L’altro giorno, con una certa preoccupazione, sono andato su Google Maps per verificare che la Siria fosse ancora segnata sulla cartina. Fortunatamente era ancora lì, con la sua storia da raccontare e le sue montagne al confine con il Libano, e ho tirato un sospiro di sollievo. Damasco, Aleppo, Hama e Raqqa: era tutto a posto. Tutto era al suo posto. Eppure mi sono chiesto: come mai abbiamo smesso di parlare di ciò che accade in questo Paese che, seppur lontano, è così vicino alla nostra cultura? I 623mila morti di Covid ci hanno forse fatto dimenticare gli altrettanti morti di questo conflitto quasi decennale? Non mi illudo: ci saranno sempre morti di serie A e morti di serie B. Così come i saranno sempre guerre di serie A e guerre di serie B. Il conflitto in Yemen è un esempio, forse il più eclatante, del nostro doppiopesismo. Ma almeno, nel caso yemenita, il silenzio di molti ha una motivazione politica: nessuno vuole infastidire la casa reale saudita. A Riad girano parecchi soldi. Meglio tacere. E guardare da un’altra parte, anche se la carestia, la guerra e il colera continuano a mietere vittime.

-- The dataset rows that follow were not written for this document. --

(** * Chess rules oracle: a shallow embedding of [square.py] and [game_rules.py]

    The development follows the Python sources function by function.
    Python integers are unbounded, hence [Z].  Python lists are [list]s and
    [x in l] is a boolean membership test through [Square.__eq__].
    Exceptions and the unbounded [while True] loop of the ray caster are made
    explicit by the [outcome] monad below. *)

From Stdlib Require Import ZArith List Bool Lia.
Import ListNotations.
Local Open Scope Z_scope.

Set Implicit Arguments.

(* ------------------------------------------------------------------ *)
(** ** Outcomes of a Python call *)

(** The exceptions that the modelled code can raise: [ValueError] is the
    explicit [raise ValueError('Board has no king')] of [is_check];
    [AttributeError] is what Python raises on [piece.type] / [piece.color]
    when [board[square]] evaluated to [None]. *)
Inductive exn : Type :=
| ValueError
| AttributeError.

(** A call returns a value, raises, or never returns. *)
Inductive outcome (A : Type) : Type :=
| Ok (a : A)
| Raise (e : exn)
| Diverge.

Arguments Ok {A} a.
Arguments Raise {A} e.
Arguments Diverge {A}.

Definition bind {A B : Type} (m : outcome A) (k : A -> outcome B) : outcome B :=
  match m with
  | Ok a => k a
  | Raise e => Raise e
  | Diverge => Diverge
  end.

Declare Scope outcome_scope.
Delimit Scope outcome_scope with outcome.
Notation "x <- m ;; k" := (bind m (fun x => k))
  (at level 61, m at next level, right associativity) : outcome_scope.
Local Open Scope outcome_scope.

(** [for x in xs: acc.extend(f(x))], the accumulation pattern used by every
    generator of the module; the first failing call aborts the loop. *)
Fixpoint extend_each {A B : Type} (f : A -> outcome (list B)) (xs : list A)
  : outcome (list B) :=
  match xs with
  | [] => Ok []
  | x :: xs' =>
      ys <- f x ;;
      rest <- extend_each f xs' ;;
      Ok (ys ++ rest)
  end.

(** [for x in xs: if keep(x): acc.append(x)] with a fallible test. *)
Fixpoint filter_each {A : Type} (keep : A -> outcome bool) (xs : list A)
  : outcome (list A) :=
  match xs with
  | [] => Ok []
  | x :: xs' =>
      k <- keep x ;;
      rest <- filter_each keep xs' ;;
      Ok (if k then x :: rest else rest)
  end.

(* ------------------------------------------------------------------ *)
(** ** square.py *)

Record Square : Type := mkSquare { row : Z; column : Z }.

(** [Square.__eq__] *)
Definition square_eqb (a b : Square) : bool :=
  (row a =? row b) && (column a =? column b).

(** [Square.is_valid] *)
Definition is_valid (s : Square) : bool :=
  (0 <=? row s) && (row s <? 8) && (0 <=? column s) && (column s <? 8).

(** [square in squares] on a Python list. *)
Definition mem (s : Square) (l : list Square) : bool :=
  existsb (square_eqb s) l.

(* ------------------------------------------------------------------ *)
(** ** Value types imported by game_rules.py *)

(** Modelled from the spec: the enum [PieceColor] of piece.py is missing;
    PieceColor is {WHITE, BLACK}. *)
Inductive PieceColor : Type := WHITE | BLACK.

(** Modelled from the spec: [PieceColor.opposing_color] of piece.py is
    missing; it maps WHITE to BLACK and BLACK to WHITE. *)
Definition opposing_color (c : PieceColor) : PieceColor :=
  match c with
  | WHITE => BLACK
  | BLACK => WHITE
  end.

(** Modelled from the spec: the enum [PieceType] of piece.py is missing. *)
Inductive PieceType : Type := PAWN | KNIGHT | BISHOP | ROOK | QUEEN | KING.

(** Modelled from the spec: the class [Piece] of piece.py is missing; an
    immutable (color, type) pair. *)
Record Piece : Type := mkPiece { color : PieceColor; type : PieceType }.

(** Modelled from the spec: the enum [MoveType] of move.py is missing. *)
Inductive MoveType : Type :=
| ORDINARY
| PAWN_PROMOTION
| DOUBLE_PAWN_PUSH
| SHORT_CASTLE
| LONG_CASTLE.

(** Modelled from the spec: the class [Move] of move.py is missing; a triple
    (start, end, type) whose type defaults to ORDINARY. *)
Record Move : Type :=
  mkMove { start : Square; end_ : Square; move_type : MoveType }.

(** [Move(start, end)] with the default move type. *)
Definition Move2 (s e : Square) : Move := mkMove s e ORDINARY.

(** [class Result(Enum)] *)
Inductive Result : Type :=
| WHITE_WIN
| BLACK_WIN
| STALEMATE
| INSUFFICIENT_MATERIAL.

Definition color_eqb (a b : PieceColor) : bool :=
  match a, b with
  | WHITE, WHITE | BLACK, BLACK => true
  | _, _ => false
  end.

Definition type_eqb (a b : PieceType) : bool :=
  match a, b with
  | PAWN, PAWN | KNIGHT, KNIGHT | BISHOP, BISHOP
  | ROOK, ROOK | QUEEN, QUEEN | KING, KING => true
  | _, _ => false
  end.

Definition is_long_castle (m : Move) : bool :=
  match move_type m with LONG_CASTLE => true | _ => false end.

Definition is_short_castle (m : Move) : bool :=
  match move_type m with SHORT_CASTLE => true | _ => false end.

(* ------------------------------------------------------------------ *)
(** ** The interfaces consumed from board.py and game.py *)

(** The queries of [Board] that [GameRules] calls.  board.py is not part of
    the sources at hand, so the class is an interface: every theorem below
    holds for each implementation. *)
Class BoardOps (Board : Type) : Type := {
  (** [board.get_squares_with_pieces(color)], a fresh list per call *)
  get_squares_with_pieces : Board -> PieceColor -> list Square;
  (** [board.get_empty_squares()] *)
  get_empty_squares : Board -> list Square;
  (** [board[square]], [None] for no piece *)
  getitem : Board -> Square -> option Piece;
  (** [Board.get_pawn_direction(color)] *)
  get_pawn_direction : PieceColor -> Z;
  (** [Board.get_pawn_starting_row(color)] *)
  get_pawn_starting_row : PieceColor -> Z;
  (** [Board.get_pawn_end_row(color)] *)
  get_pawn_end_row : PieceColor -> Z
}.

(** The one law of the board that the proofs about failures rely on: the
    squares listed for a color are those where the lookup finds a piece of
    that color. *)
Class BoardContract (Board : Type) {ops : BoardOps Board} : Prop := {
  squares_with_pieces_lookup :
    forall (b : Board) (c : PieceColor) (sq : Square),
      In sq (get_squares_with_pieces b c) <->
      exists t, getitem b sq = Some (mkPiece c t)
}.

Arguments BoardContract Board {ops}.

(** The attributes of [Game] that [GameRules] reads. *)
Record Game (Board : Type) : Type := mkGame {
  board : Board;
  turn : PieceColor;
  en_passant : option Square;
  long_castling_rights : PieceColor -> bool;
  short_castling_rights : PieceColor -> bool
}.

(** [game.simulate_move(move)]: game.py is not part of the sources at hand. *)
Class GameOps (Board : Type) : Type := {
  simulate_move : Game Board -> Move -> Board
}.

(* ------------------------------------------------------------------ *)
(** ** game_rules.py *)

(** The square [Square(start_square.row + direction[0]*steps,
    start_square.column + direction[1]*steps)] inspected at iteration
    [steps] of the ray caster. *)
Definition ray_square (direction : Z * Z) (start_square : Square) (steps : Z)
  : Square :=
  mkSquare (row start_square + fst direction * steps)
           (column start_square + snd direction * steps).

(** The body of the [while True] loop of
    [__get_ranged_piece_psuedo_legal_moves_in_direction]; [fuel] bounds the
    number of iterations and [None] means that the bound was reached. *)
Fixpoint ranged_loop (fuel : nat) (direction : Z * Z) (start_square : Square)
    (empty_squares squares_with_opponent_pieces : list Square) (steps : Z)
  : option (list Move) :=
  match fuel with
  | O => None
  | S fuel' =>
      let end_square := ray_square direction start_square steps in
      if mem end_square empty_squares then
        match ranged_loop fuel' direction start_square empty_squares
                squares_with_opponent_pieces (steps + 1) with
        | Some rest => Some (Move2 start_square end_square :: rest)
        | None => None
        end
      else if mem end_square squares_with_opponent_pieces then
        Some [Move2 start_square end_square]
      else
        Some []
  end.

(** [__get_ranged_piece_psuedo_legal_moves_in_direction].  The loop is run
    for [len(empty_squares) + 1] iterations; [ranged_loop_bound_complete]
    shows that a run that needs more never ends, so [Diverge] is exact. *)
Definition get_ranged_piece_psuedo_legal_moves_in_direction
    (direction : Z * Z) (start_square : Square)
    (empty_squares squares_with_opponent_pieces : list Square)
  : outcome (list Move) :=
  match ranged_loop (S (length empty_squares)) direction start_square
          empty_squares squares_with_opponent_pieces 1 with
  | Some moves => Ok moves
  | None => Diverge
  end.

Definition knight_moves : list (Z * Z) :=
  [(1, 2); (1, -2); (-1, 2); (-1, -2); (2, 1); (2, -1); (-2, 1); (-2, -1)].

Definition king_moves : list (Z * Z) :=
  [(1, 1); (1, 0); (1, -1); (0, 1); (0, -1); (-1, 1); (-1, 0); (-1, -1)].

Definition bishop_directions : list (Z * Z) :=
  [(1, 1); (1, -1); (-1, 1); (-1, -1)].

Definition rook_directions : list (Z * Z) :=
  [(1, 0); (-1, 0); (0, 1); (0, -1)].

(** [for direction in directions: psuedo_legal_moves.extend(...)], the loop
    of the BISHOP and ROOK cases. *)
Definition sliding_moves (directions : list (Z * Z)) (start_square : Square)
    (empty_squares squares_with_opponent_pieces : list Square)
  : outcome (list Move) :=
  extend_each
    (fun direction =>
       get_ranged_piece_psuedo_legal_moves_in_direction direction
         start_square empty_squares squares_with_opponent_pieces)
    directions.

(** The loop shared by the KNIGHT and KING cases. *)
Definition offset_moves (moves : list (Z * Z)) (start_square : Square)
    (available_squares : list Square) : list Move :=
  map (Move2 start_square)
    (filter (fun end_square => mem end_square available_squares)
       (map (fun move => mkSquare (row start_square + fst move)
                                  (column start_square + snd move)) moves)).

Section GameRules.

Context {Board : Type} {board_ops : BoardOps Board} {game_ops : GameOps Board}.
(** * A shallow embedding of the Sweeper solver ([src/sweeper.py])

    The solver keeps a store of _bomb equations_ ("the number of bombs among
    these tiles is one of these numbers"), folds new observations into that
    store, counts the bomb layouts that satisfy a store, and projects the counts
    onto a board of display strings.

    Python data is modelled as follows.
    - [int] is [Z]; a tile [(row, column)] is a pair of [Z].
    - [frozenset[tuple[int,int]]] is [gset tile]; iterating over a frozenset
      is iterating over [elements], some fixed enumeration of the set.
    - [tuple[int]] and [list] are [list]; [dict] is [gmap].
    - an exception is a value [Raise e]; loops and recursions whose
      termination is not structural take a [fuel] argument and answer
      [OutOfFuel] when it is used up. *)

From stdpp Require Import ssreflect.
Set Warnings "-rewrite-rw,-clear-no-such-hyp".
From stdpp Require Import gmap strings list fin_maps sorting pretty.

Open Scope Z_scope.

(** ** Results of partial computations *)

Inductive exn : Set := IndexError | ValueError | KeyError.

Inductive result (A : Type) : Type :=
| Ok (a : A)
| Raise (e : exn)
| OutOfFuel.
Arguments Ok {A} a.
Arguments Raise {A} e.
Arguments OutOfFuel {A}.

#[global] Instance result_ret : MRet result := λ A a, Ok a.
#[global] Instance result_bind : MBind result := λ A B f m,
  match m with
  | Ok a => f a
  | Raise e => Raise e
  | OutOfFuel => OutOfFuel
  end.

(** A [for] loop whose body may raise. *)
Fixpoint foldlM {A B} (f : B → A → result B) (b : B) (l : list A) : result B :=
  match l with
  | [] => Ok b
  | x :: l' => b' ← f b x; foldlM f b' l'
  end.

Come mai la Siria è sparita dai nostri radar? Perché se ne parla così poco e solamente se ci sono di mezzo altri Paesi? Tutti i giornali hanno parlato degli ultimi raid di Israele vicino a Damasco, ma pochi hanno continuato ad occuparsi di ciò che continua ad accadere a Damasco e dintorni. Pochi giorni fa, per esempio, ci sono state le elezioni parlamentari e solo pochi giornali ne hanno parlato come si deve. Eppure, a guardare i dati diffusi dall’agenzia Sana, scopriamo che qualcosa in quel Paese sta cambiando. Bashar al Assad ha vinto le elezioni (ovvio). Il partito Baath e i suoi alleati hanno infatti ottenuto 177 seggi su 250, una maggioranza schiacciante (anche questo ovvio). L’affluenza al voto, e questo è il vero dato interessante, si è fermata però solamente al 33.17%. Un dato molto più basso rispetto a quello del 2016, quando gran parte della Siria era ancora in mano al sedicente Stato islamico e ai gruppi ribelli, mentre i governativi controllavano solamente le città costiere una parte di Aleppo. Qualcosa si è rotto tra la politica e il popolo? Sono questi i frutti della devastante crisi economica che a giugno ha colpito il Paese in seguito al crollo della lira? Noi abbiamo cercato di fare il punto della situazione in questo articolo, ricordando anche ciò che sta accadendo nel nord del Paese.

Idlib rimane ancora lo snodo cruciale della guerra in Siria. In questa provincia, infatti, sono asserragliati i jihadisti che, a partire dal 2011, hanno imbracciato le armi contro Assad. L’artiglieria governativa continua a colpire il sud di questa provincia, mentre i ribelli continuano a piazzare ordigni esplosivi improvvisati (Ied) e a lanciare missili. La guerra continua. E anche l’Isis non è scomparso. Solamente pochi giorni fa, infatti, si è registrata un’aspra battaglia che ha provocato la morte di 15 soldati governativi e 11 miliziani del Califfato. Un segno, questo, che il sogno di uno Stato islamico non è ancora sopito. Anzi… Il campo di Al Hol, nel nord-est della Siria, è una polveriera che può esplodere da un momento all’altro. Voli con emissari partono da Teheran e atterrano a Damasco. E viceversa. Miliziani di Hezbollah muoiono. E il Covid-19 lentamente avanza. Tutto accade in questo Paese. E tutto sparisce. Nel silenzio dei media.